California Governor Jerry Brown has a bill on his desk that would make California the fifth state in the country to all terminally ill person to end their own lives assisted by drugs prescribed by a doctor. He must act on it in the next few days or it automatically becomes law. Brown’s position is unknown though media reports say he was concerned that the bill passed in a special session. The bill passed the California Assembly last week by a 47-34 vote. It had passed the California Senate earlier. The bill allows persons who are determined by medical personnel to have less than six months to live to end their lives. The bill describes the consent by the person seeking to end their life and other issues related to witnesses.

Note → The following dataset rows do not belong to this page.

(* ===== verification/EtcdLimit.v ===== *)
(** * The limit on timelines holds on etcd

    [create_timeline_with_limit] counts the timelines and creates one more in
    two requests, under a lock whose lease may end in between and with requests
    that may be executed late.  The creation compares the lock's token, so that
    it takes effect only while the lease that counted still holds the lock.
    [creation_limit_holds] shows that the number of timelines stays within the
    limit for every interleaving of creations, updates and index rebuilds. *)

From S2P Require Import Prelude Prog RustStr SocketAddr Authz Types Keys Config Records MemoryStore Contention.
From S2P Require Import EtcdKv EtcdJson EtcdPages EtcdThreads EtcdTimelines.

(** ** Keys under the route prefix *)

Section limit.
Context `{HJR : Json TimelineRecord} `{HJO : Json TimelineRouteRecord} `{HJF : Json TimelineFilterOnlyRecord}.
Context (prefix : string).

Definition creation_lock : string := timeline_creation_lock_key prefix.

Definition is_route (key : string) : bool := starts_with key (route_prefix prefix).

Lemma timeline_key_route k : is_route (timeline_key prefix k) = true.
Proof using. unfold is_route, timeline_key, route_prefix. rewrite starts_with_namespace. by destruct k. Qed.

Lemma creation_lock_no_route : is_route creation_lock = false.
Proof using. unfold is_route, creation_lock, route_prefix, timeline_creation_lock_key. by rewrite starts_with_namespace. Qed.

(** The keys of the status index. *)
Definition is_index (key : string) : bool := starts_with key (timeline_status_index_prefix prefix).

Lemma index_key_apart key : is_index key = true → is_route key = false ∧ key ≠ creation_lock.
Proof using.
  intros [rest ->]%starts_with_spec. unfold timeline_status_index_prefix. rewrite namespace_app. split.
  - unfold is_route, route_prefix. by rewrite starts_with_namespace.
  - by intros ?%namespace_inj.
Qed.

(** ** The timelines and the lock *)

Definition routes (s : EtcdState) : gset string := filter (λ key, is_route key = true) (dom (et_kvs s)).

Definition timeline_count (s : EtcdState) : Z := Z.of_nat (size (routes s)).

(** The lease [lease] lives and its lock is taken. *)
Definition held (lease : Z) (s : EtcdState) : Prop :=
  ∃ kv, et_kvs s !! creation_lock = Some kv ∧ kv_value kv = pretty lease ∧ lease ∈ et_leases s.

Definition lock_of (lease : Z) : EtcdLeaseLock :=
  {| lock_key := creation_lock; lock_token := pretty lease; lock_lease_id := lease |}.

(** ** The transactions under way *)

(** Index entries are put without a lease. *)
Definition index_put (op : TxnOp) : Prop := ∃ key value, op = OpPut key value 0 ∧ is_index key = true.

Definition creates (lease : Z) (k : string) (txn : Txn) : Prop :=
  ∃ value ops, txn = create_timeline_txn prefix k value ops (Some (lock_of lease)) ∧ Forall index_put ops.

(** No timeline appears or disappears, and the lock stays. *)
Definition neutral (txn : Txn) : Prop :=
  leaves creation_lock txn ∧
  (∀ key, is_route key = true → existsb (op_deletes key) (txn_then txn) = false) ∧
  (∀ key value lease, is_route key = true → OpPut key value lease ∈ txn_then txn → lease = 0 ∧
     ∃ revision, 0 < revision ∧ CompareModRevision key revision ∈ txn_when txn).

Definition locks (txn : Txn) : Prop := ∃ lease, lease ≠ 0 ∧ txn = lock_txn creation_lock lease [].

Context (limit : Z).

(** The lease may have its creation of [k] executed: when it holds the lock, the
    timeline exists or there is room for it. *)
Definition may_create (lease : Z) (k : string) (s : EtcdState) : Prop :=
  (held lease s ∨ lease ∉ et_leases s) ∧
  (held lease s → timeline_key prefix k ∈ routes s ∨ timeline_count s < limit).

(** What a client [w] may have under way. *)
Definition good (w : nat) (txn : Txn) (s : EtcdState) : Prop :=
  neutral txn ∨ locks txn ∨
  ∃ lease k, creates lease k txn ∧ et_granted s !! lease = Some w ∧ may_create lease k s ∧
    ∀ w' k' txn', (w', txn') ∈ et_late s → creates lease k' txn' → k' = k.

Definition late_ok (s : EtcdState) : Prop := ∀ w txn, (w, txn) ∈ et_late s → good w txn s.

Definition limit_inv (s : EtcdState) : Prop :=
  etcd_inv s ∧
  (∀ lease, lease ∈ et_leases s → is_Some (et_granted s !! lease)) ∧
  (∀ kv, et_kvs s !! creation_lock = Some kv →
     kv_value kv = pretty (kv_lease kv) ∧ kv_lease kv ≠ 0 ∧ kv_lease kv ∈ et_leases s) ∧
  (∀ key kv, is_route key = true → et_kvs s !! key = Some kv → kv_lease kv = 0) ∧
  timeline_count s ≤ limit.

Definition all_inv (s : EtcdState) : Prop := limit_inv s ∧ late_ok s.

(** What a thread relies on: leases do not come back, a lock is lost with its
    lease only, timelines stay, and while a lease of the thread holds the lock
    only its own creations happen. *)
Definition limit_rely (t : nat) (s s' : EtcdState) : Prop :=
  (∀ lease w, et_granted s !! lease = Some w → et_granted s' !! lease = Some w) ∧
  (∀ lease, is_Some (et_granted s !! lease) → lease ∉ et_leases s → lease ∉ et_leases s') ∧
  (∀ lease, is_Some (et_granted s !! lease) → held lease s → held lease s' ∨ lease ∉ et_leases s') ∧
  (∀ lease, et_granted s !! lease = Some t →
     (∀ w k txn, creates lease k txn → (w, txn) ∈ et_late s' → (w, txn) ∈ et_late s) ∧
     (held lease s → held lease s' → ∀ key, key ∈ routes s' → key ∈ routes s ∨
        ∃ w k txn, creates lease k txn ∧ (w, txn) ∈ et_late s ∧ key = timeline_key prefix k)) ∧
  routes s ⊆ routes s'.

#[export] Instance limit_rely_preorder t : PreOrder (limit_rely t).
Proof using.
  split.
  - intros s. split_and!; auto.
  - intros s1 s2 s3 (G1 & D1 & H1 & O1 & R1) (G2 & D2 & H2 & O2 & R2).
    assert (∀ lease, is_Some (et_granted s1 !! lease) → is_Some (et_granted s2 !! lease)) as Hg.
    { intros lease [w ?]. exists w. auto. }
    split_and!.
    + auto.
    + auto.
    + intros lease Hl Hh. destruct (H1 lease Hl Hh) as [?|?]; [apply H2; auto|right; auto].
    + intros lease Hl. destruct (O1 lease Hl) as [L1 K1], (O2 lease (G1 _ _ Hl)) as [L2 K2]. split; [eauto|].
      intros Hh Hh3 key Hkey. assert (held lease s2) as Hh2.
      { destruct (H1 lease) as [?|Hd]; [by eexists|done..|]. destruct Hh3 as (_ & _ & _ & Hin).
        destruct (D2 lease); [by apply Hg; eexists|done..]. }
      destruct (K2 Hh2 Hh3 key Hkey) as [?|(w & k & txn & Hc & Hin & ->)]; [by apply K1|right; eauto 10].
    + by etrans.
Qed.

(** ** What a transaction does *)

Lemma held_unique lease lease' s : held lease s → held lease' s → lease = lease'.
Proof using.
  intros (kv & Hkv & Hv & _) (kv' & Hkv' & Hv' & _). simplify_eq. apply (inj pretty). congruence.
Qed.

Lemma compare_held lease s :
  limit_inv s → compare_holds (et_kvs s) (CompareValue creation_lock (pretty lease)) = true → held lease s.
Proof using.
  intros (_ & _ & Hlock & _) Hc. simpl in Hc.
  destruct (et_kvs s !! creation_lock) as [kv|] eqn:Hkv; [|done]. apply bool_decide_eq_true in Hc.
  destruct (Hlock kv eq_refl) as (Hv & _ & Hl). exists kv. split_and!; [done..|].
  rewrite Hv in Hc. apply (inj pretty) in Hc as <-. done.
Qed.

Lemma elem_of_routes key s : key ∈ routes s ↔ is_route key = true ∧ is_Some (et_kvs s !! key).
Proof using. unfold routes. by rewrite elem_of_filter, elem_of_dom. Qed.

Lemma routes_count s s' : routes s' ⊆ routes s → timeline_count s' ≤ timeline_count s.
Proof using. intros Hs. unfold timeline_count. apply subseteq_size in Hs. lia. Qed.

Lemma creates_fields lease k lease' k' txn :
  creates lease k txn → creates lease' k' txn → lease = lease' ∧ k = k'.
Proof using.
  intros (v & ops & -> & _) (v' & ops' & Heq & _).
  unfold create_timeline_txn in Heq. injection Heq as Hk Hl _ _ _. split.
  - by apply (inj pretty).
  - unfold timeline_key in Hk. apply namespace_inj in Hk. by simplify_eq.
Qed.

(** The lock is a key of its own. *)
Lemma index_puts_leave ops key :
  is_index key = false → Forall index_put ops → Forall (op_spares key) ops.
Proof using.
  intros Hk Hops. eapply Forall_impl; [exact Hops|]. intros op (key' & value & -> & Hi). simpl. congruence.
Qed.

Lemma creates_leaves lease k txn key :
  creates lease k txn → is_index key = false → key ≠ timeline_key prefix k → leaves key txn.
Proof using.
  intros (v & ops & -> & Hops) Hi Hne. apply leaves_spares. simpl. constructor; [simpl; congruence|].
  by apply index_puts_leave.
Qed.

Lemma route_no_index key : is_route key = true → is_index key = false.
Proof using. intros Hr. destruct (is_index key) eqn:Hi; [|done]. apply index_key_apart in Hi as [? _]. congruence. Qed.

Lemma lock_no_index : is_index creation_lock = false.
Proof using. destruct (is_index creation_lock) eqn:Hi; [|done]. by apply index_key_apart in Hi as [_ ?]. Qed.

Lemma lock_txn_leaves lease key : key ≠ creation_lock → leaves key (lock_txn creation_lock lease []).
Proof using. intros ?. apply leaves_spares. repeat constructor. simpl. congruence. Qed.

(** A creation is justified as one. *)
Lemma good_creates w txn s lease k :
  good w txn s → creates lease k txn →
  et_granted s !! lease = Some w ∧ may_create lease k s ∧
  ∀ w' k' txn', (w', txn') ∈ et_late s → creates lease k' txn' → k' = k.
Proof using.
  intros [Hn|[(? & _ & ->)|(lease0 & k0 & Hc0 & Hg)]] Hc.
  - destruct Hn as (_ & _ & Hput). destruct Hc as (v & ops & -> & _).
    destruct (Hput (timeline_key prefix k) v 0) as (_ & revision & ? & Hcmp); [apply timeline_key_route|by left|].
    simpl in Hcmp. apply elem_of_cons in Hcmp as [[= ->]|Hcmp%list_elem_of_singleton]; done.
  - by destruct Hc as (v & ops & ? & _).
  - by destruct (creates_fields _ _ _ _ _ Hc0 Hc) as [-> ->].
Qed.

Lemma creates_keeps lease k txn key : creates lease k txn → existsb (op_deletes key) (txn_then txn) = false.
Proof using.
  intros (v & ops & -> & Hops). simpl. induction Hops as [|op ops (key' & value & -> & _) _ IH]; [done|apply IH].
Qed.

Lemma good_keeps w txn s key :
  good w txn s → is_route key = true → existsb (op_deletes key) (txn_then txn) = false.
Proof using.
  intros [Hn|[(lease & _ & ->)|(lease & k & Hc & _)]] Hr; [by apply Hn|done|by eapply creates_keeps].
Qed.

(** Which timelines there are afterwards. *)
Lemma commit_routes w txn s :
  limit_inv s → txn_accepted s txn = true → good w txn s →
  routes s ⊆ routes (etcd_commit txn s).2 ∧
  ∀ key, key ∈ routes (etcd_commit txn s).2 → key ∈ routes s ∨
    ∃ lease k, creates lease k txn ∧ et_granted s !! lease = Some w ∧ held lease s ∧
      key = timeline_key prefix k ∧ timeline_count s < limit.
Proof using.
  intros Hi Hv%txn_accepted_valid Hg. split.
  - intros key [Hr Hs]%elem_of_routes. apply elem_of_routes. split; [done|].
    destruct (commit_key txn s key Hv) as [->|[_ [(v & l & kv & _ & -> & _)|[Hd _]]]]; [done|by eexists|].
    by rewrite (good_keeps w txn s key) in Hd.
  - intros key [Hr Hs]%elem_of_routes.
    destruct (et_kvs s !! key) as [kv|] eqn:Hkv; [left; apply elem_of_routes; by rewrite Hkv|right].
    destruct (commit_key txn s key Hv) as [Heq|[Hcmp [(v & l & kv & Hop & _)|[_ Hn]]]].
    { rewrite Heq, Hkv in Hs. by destruct Hs. }
    2: { rewrite Hn in Hs. by destruct Hs. }
    destruct Hg as [(_ & _ & Hput)|[(lease & _ & ->)|(lease & k & Hc & Hgr & [_ Hmay] & _)]].
    + destruct (Hput key v l Hr Hop) as (_ & revision & ? & Hin).
      eapply Forall_forall in Hin; [|exact Hcmp]. apply compare_present in Hin as (kv' & ? & _); [|done]. congruence.
    + apply list_elem_of_singleton in Hop. injection Hop as -> _ _. by rewrite creation_lock_no_route in Hr.
    + destruct (decide (key = timeline_key prefix k)) as [->|Hne].
      * assert (held lease s) as Hh.
        { apply compare_held; [done|]. destruct Hc as (v' & ops & -> & _).
          apply Forall_cons in Hcmp as [_ Hcmp]. by apply Forall_cons in Hcmp as [? _]. }
        exists lease, k. split_and!; [done..|]. destruct (Hmay Hh) as [Hin|]; [|done].
        apply elem_of_routes in Hin as [_ [? ?]]. congruence.
      * eapply creates_leaves in Hc as [Hp _]; [|by apply route_no_index|done]. destruct Hp.
        apply list_elem_of_omap. by eexists.
Qed.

There have been a number concerns expressed about right to die laws. One is to make provisions for mental health counseling to persons who may be depressed and choose to end their lives. Another concern is the disposition of the lethal drugs which may be given and never used or be left over. Also, a doctor in Oregon has noted that the law there has changed the relationship between doctors and some older patients who are concerned about “death doctors” as some call those doctors known to be involved in helping a person end their life. Opponents of the California law argued that the poor, vulnerable and elderly could be pressured by family members to take their lives rather than pursue more aggressive treatments. Advocates say the bill gives persons in pain a choice on how and when to end their suffering.
Opponents of the bill led by the Catholic Church, disability organizations and hospice supporters argue that hospice care can provide comfort to dying persons. Oregon passed the bill last year . Vermont, Montana and Washington State also allow persons to end their lives. A New York bill sponsored by Assemblywoman Linda Rosenthal and Senators Diane Savino and Brad Hoylman is expected to be more vigorously pushed in 2016. Opponents are holding a training on the issue in Albany on November 7th to prepare to defeat the bill.
An effort to pass a ballot measure in Massachusetts on this issue narrowly failed in 2014. Interestingly, the rural areas of the state supported the measure but the eastern, more urban areas voted against it, seemingly reflecting stronger influences by religious and ethnic factors in those areas and perhaps a more libertarian approach in smaller towns.
There needs to be a full public debate on the New York bill so that advocates for it justify why hospice care and the use of drugs legally prescribed should not be fully utilized.